Molecular and behavioral assessment in larval zebrafish (Danio rerio) following exposure to environmentally relevant levels of the antineoplastic cyclophosphamide

Antineoplastics treat cancers and enter aquatic ecosystems through wastewater and hospital effluent. Risks associated with antineoplastics are not well characterized in aquatic organisms. We conducted zebrafish embryo/larvae toxicity assays to evaluate responses to cyclophosphamide (0.01–50 µM). Zebrafish survival was affected by 5 µM cyclophosphamide and deformities were noted at > 1 µM. Oxidative respiration remained unchanged in embryos with exposure up to 200 µM. Reactive oxygen species were not increased by 50 µM cyclophosphamide exposure. More than 15 oxidative stress and immune-related transcripts were measured. Superoxide dismutase 2 and heat shock protein 70 and 90a were induced in larvae by cyclophosphamide. Immune-related transcripts were assessed due to immunosuppressive properties of cyclophosphamide, and mmp9 and myd88 levels were altered in expression. Hyperactivity of larvae was noted following 5 µM cyclophosphamide exposure. There was no change in anxiety-related endpoints (light-dark preference).
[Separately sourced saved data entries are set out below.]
(** ** The batches, built before anything encodes them *)
Module Batches.
Import TimeFixture CodecFixture BlobFixture HttpFixture ResponsesFixture LaneFixture.
Definition supply (n : N) : Supply :=
  mkSupply (fun b => uuid7 (n + N.of_nat b)) (fun b i => uuid7 (10 * n + 1000 * N.of_nat (S b) + N.of_nat i))
    (fun b i => uuid7 (20 * n + 2000 * N.of_nat (S b) + N.of_nat i)) (fun _ => 5000) (fun _ => 5000) (fun _ => 5000).
Definition summary (sequence : Z) (phase : TaskPhase) (outcome : option TaskOutcome) : SummaryRecord :=
  SummaryRecord_Task
    {| tsm_task := StoreFixture.key; tsm_conversation_title := Some "title"; tsm_phase := phase;
       tsm_outcome := outcome; tsm_sequence := sequence; tsm_last_event_id := uuid7 40;
       tsm_started_at := 5 * 10 ^ 9; tsm_updated_at := 5 * 10 ^ 9;
       tsm_terminal_at := if outcome then Some (5 * 10 ^ 9) else None; tsm_attempt_count := 1;
       tsm_model := None; tsm_tool_names := []; tsm_response_ids := []; tsm_usage := no_usage;
       tsm_completeness := Completeness_Complete; tsm_last_error := None |}.
Definition running : list SummaryRecord := [summary 1 TaskPhase_Running None].
Definition ended : list SummaryRecord := [summary 3 TaskPhase_Terminal (Some TaskOutcome_Completed)].
(** The database after records and contents, and the batch of the records. *)
Definition apply (records : list SummaryRecord) (contents : list StoredContentInput) (db : Database Row)
    : list SummaryRecord * Database Row :=
  match apply_records (map normalize_record records) db with
  | Ok ((accepted, _), db1) =>
    match store_contents "/blobs" contents ∅ db1 with
    | (_, Ok db2) => (accepted, db2)
    | (_, Err _) => ([], db1)
    end
  | Err _ => ([], db)
  end.
Definition build (n : N) (r : list SummaryRecord * Database Row) : IngestBatch :=
  match build_wire_batch_tx StoreFixture.client (supply n) 0 r.1 r.2 with
  | Ok (w, _) => w
  | Err _ => sample_batch
  end.
Definition batch_running : IngestBatch := build 100 (apply running [] no_rows).
Definition batch_ended : IngestBatch := build 200 (apply ended [] (apply running [] no_rows).2).
Definition projected : result LaneError CaptureBatch * (nat * LiveCaptureLane) :=
  (x ← exchange2; project_exchange x) world (200%nat, lane0).
Definition batch_captured : IngestBatch :=
  match projected.1 with
  | Ok b => build 300 (apply (cb_records b) (cb_contents b) no_rows)
  | Err _ => sample_batch
  end.
(** The upload of a reduced task, and a bare one under the same reference by another
    client. *)
Definition reduced : TaskSnapshot :=
  fold_left (fun s e => (Reducer.apply s e).1) sample_events sample_snapshot.
Definition batch_owner : IngestBatch :=
  mkIngestBatch 1 (uuid7 400) 1000 (mkClientInstance "client" (uuid7 2) "host" "linux" "0.1" 900)
    [mkTaskUpload reduced [] sample_events [] []] [].
Definition batch_other : IngestBatch :=
  mkIngestBatch 1 (uuid7 500) 1000 (mkClientInstance "other" (uuid7 9) "host" "linux" "0.1" 900)
    [mkTaskUpload sample_snapshot [] [] [] []] [].
End Batches.

Module EndToEndFixture.
Import TimeFixture CodecFixture BlobFixture HttpFixture ResponsesFixture LaneFixture ServerFixture Batches.
(** A CBOR writer that knows the five batches. *)
#[export] Instance cbor : CborApi := {|
  ser_error := unit; de_error := unit;
  into_writer b :=
    if decide (b = batch_running) then Ok [x2a; x01] else
    if decide (b = batch_ended) then Ok [x2a; x02] else
    if decide (b = batch_captured) then Ok [x2a; x03] else
    if decide (b = batch_owner) then Ok [x2a; x04] else
    if decide (b = batch_other) then Ok [x2a; x05] else Err tt;
  from_reader p :=
    if decide (take 2 p = [x2a; x01]) then Ok (batch_running, 2%nat) else
    if decide (take 2 p = [x2a; x02]) then Ok (batch_ended, 2%nat) else
    if decide (take 2 p = [x2a; x03]) then Ok (batch_captured, 2%nat) else
    if decide (take 2 p = [x2a; x04]) then Ok (batch_owner, 2%nat) else
    if decide (take 2 p = [x2a; x05]) then Ok (batch_other, 2%nat) else Err tt |}.
#[export] Instance laws : CodecLaws.
Proof.
  split.
  - intros b p. cbn -[batch_running batch_ended batch_captured batch_owner batch_other].
    repeat (case_decide; [intros [= <-]; subst; reflexivity|]). done.
  - intros p level c [= <-]. done.
Qed.
Example encodes : forallb (fun b => is_ok (encode_batch b))
  [batch_running; batch_ended; batch_captured; batch_owner; batch_other] = true.
Proof. vm_compute. reflexivity. Qed.

(** ** Checks of what the theorems ask for *)
Definition queued_check (client_id : string) (r : OutboxRow) (b : IngestBatch) : bool :=
  match encode_batch b with
  | Ok e => bool_decide (ci_client_id (ib_client b) = client_id) && negb (bool_decide (ib_tasks b = []))
            && bool_decide (ox_batch_id r = eb_batch_id e) && String.eqb (ox_payload_sha256 r) (eb_payload_sha256 e)
            && bool_decide (ox_body r = eb_bytes e) && bool_decide (NoDup (map upload_ref (ib_tasks b)))
            && bool_decide (ib_heartbeats b = [])
  | Err _ => false
  end.
Lemma only_tasks_check client_id r b : queued_check client_id r b = true -> only_tasks client_id r b.
Proof.
  unfold queued_check. destruct (encode_batch b) as [e|] eqn:E; [|done]. rewrite !andb_true_iff.
  intros ((((((H1%bool_decide_eq_true & H2%negb_true_iff) & H3%bool_decide_eq_true) & H4%String.eqb_eq)
    & H5%bool_decide_eq_true) & H6%bool_decide_eq_true) & H7%bool_decide_eq_true).
  apply bool_decide_eq_false in H2. split; [|done|done]. exists e. split_and!; try done. by intros [? _].
Qed.
Definition headers : HeaderMap := bearer_of "secret".
Lemma linked_client : linked headers db0 "client".
Proof. split; [exact db0_wf|]. exists ServerFixture.client. split; [|done]. vm_compute. reflexivity. Qed.
Definition take_in (body : bytes) (db : Database Db.Row) : IngestAck * Database Db.Row :=
  match Server.ingest 7000 headers body db with
  | Ok (IngestAccepted a, db') => (a, db')
  | _ => (mkIngestAck 0 "" 0 0 true, db)
  end.
Definition no_row : OutboxRow := mkOutboxRow 0%N "" [] 0 0 0 0 None false.
Definition rows_of (s : ClientStore) : list OutboxRow := cs_db s outbox.

(** ** A retried batch *)
Definition store_two : ClientStore :=
  run_op (OpPersist (supply 200) ended [])
    (run_op (OpPersist (supply 100) running []) (open_empty "/blobs" StoreFixture.client)).
Definition row1 : OutboxRow := hd no_row (rows_of store_two).
Definition row2 : OutboxRow := hd no_row (tl (rows_of store_two)).
Definition server2 : Database Db.Row := (take_in (ox_body row2) db0).2.
Definition ack1 : IngestAck := (take_in (ox_body row1) server2).1.
Definition ack2 : IngestAck := (take_in (ox_body row2) db0).1.
(** The captured exchange, persisted. *)
Definition exchange : LaneM DecodedExchange :=
  request_msg ← http (parse_http_request request);
  response_msg ← http (parse_http_response response2);
  decode_exchange request response2 request_msg response_msg 5000.
Lemma exchange_lane w t l x t' l' : exchange w (t, l) = (Ok x, (t', l')) -> l' = l.
Proof.
  intros E. unfold exchange, decode_exchange, http, LaneFlow.lift in E.
  do 4 (apply lane_bind_Ok in E as (? & ? & [= _ <-] & E)). by injection E as _ _ <-.
Qed.
Definition captured : result LaneError CaptureBatch * (nat * LiveCaptureLane) :=
  (x ← exchange; project_exchange x) world (200%nat, lane0).
Definition store_captured : ClientStore :=
  match captured.1 with
  | Ok b => (persist_ingress (supply 300) (cb_records b) (cb_contents b) (ln_store captured.2.2)).2
  | Err _ => store_two
  end.
Lemma store_captured_eq b t l : captured = (Ok b, (t, l)) ->
  store_captured = (persist_ingress (supply 300) (cb_records b) (cb_contents b) (ln_store l)).2.
Proof. unfold store_captured. by intros ->. Qed.
Lemma captured_parts b t l : captured = (Ok b, (t, l)) ->
  exists x t1, exchange world (200%nat, lane0) = (Ok x, (t1, lane0))
    /\ project_exchange x world (t1, lane0) = (Ok b, (t, l)).
Proof.
  unfold captured. intros (x & [t1 l1] & E1 & E2)%lane_bind_Ok.
  pose proof (exchange_lane _ _ _ _ _ _ E1) as ->. by exists x, t1.
Qed.
Definition row3 : OutboxRow := hd no_row (rows_of store_captured).
Definition ack3 : IngestAck := (take_in (ox_body row3) db0).1.
#[export] Instance reqwest : ReqwestApi := {|
  reqwest_error := Z; error_text := show_Z; status_error z := z;
  json_of_manifests _ := []; json_of_chunk _ := []; json_of_result _ := [];
  ack_of_json b := Ok (match b with [x01] => ack1 | [x02] => ack2 | _ => ack3 end);
  poll_of_json _ := Ok (mkCommandPollResponse 0 []) |}.
Definition api : ServerApi := ServerApi_new "https://watch.example/" "secret".
Definition at_ (seconds : Z) : Clock :=
  mkClock (seconds * 10 ^ 9) (fun _ => 1000 * seconds) (seconds * 10 ^ 9) (1000 * seconds) (1000 * seconds).
Definition down : Network := fun _ => Err 7.
Definition up (b : byte) : Network := fun _ => Ok (mkHttpResponse 200 [b]).
Lemma take_in_answer body db ack db' :
  Server.ingest 7000 headers body db = Ok (IngestAccepted ack, db') -> take_in body db = (ack, db').
Proof. unfold take_in. by intros ->. Qed.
Risks for larval fish exposed to cyclophosphamide in the environment may be low. [Display omitted] •Cyclophosphamide is an antineoplastic pharmaceutical detected in aquatic environments.•Cyclophosphamide did not affect mitochondrial respiration up to 50 µM.•Expression levels of ache, hsp70, hsp90a, and sod2 were altered with exposure to cyclophosphamide.•Cyclophosphamide induced hyperactivity at 5 µM but did not affect anxiety-like behaviors.•Cyclophosphamide did not impact sub-lethal endpoints investigated at environmental levels.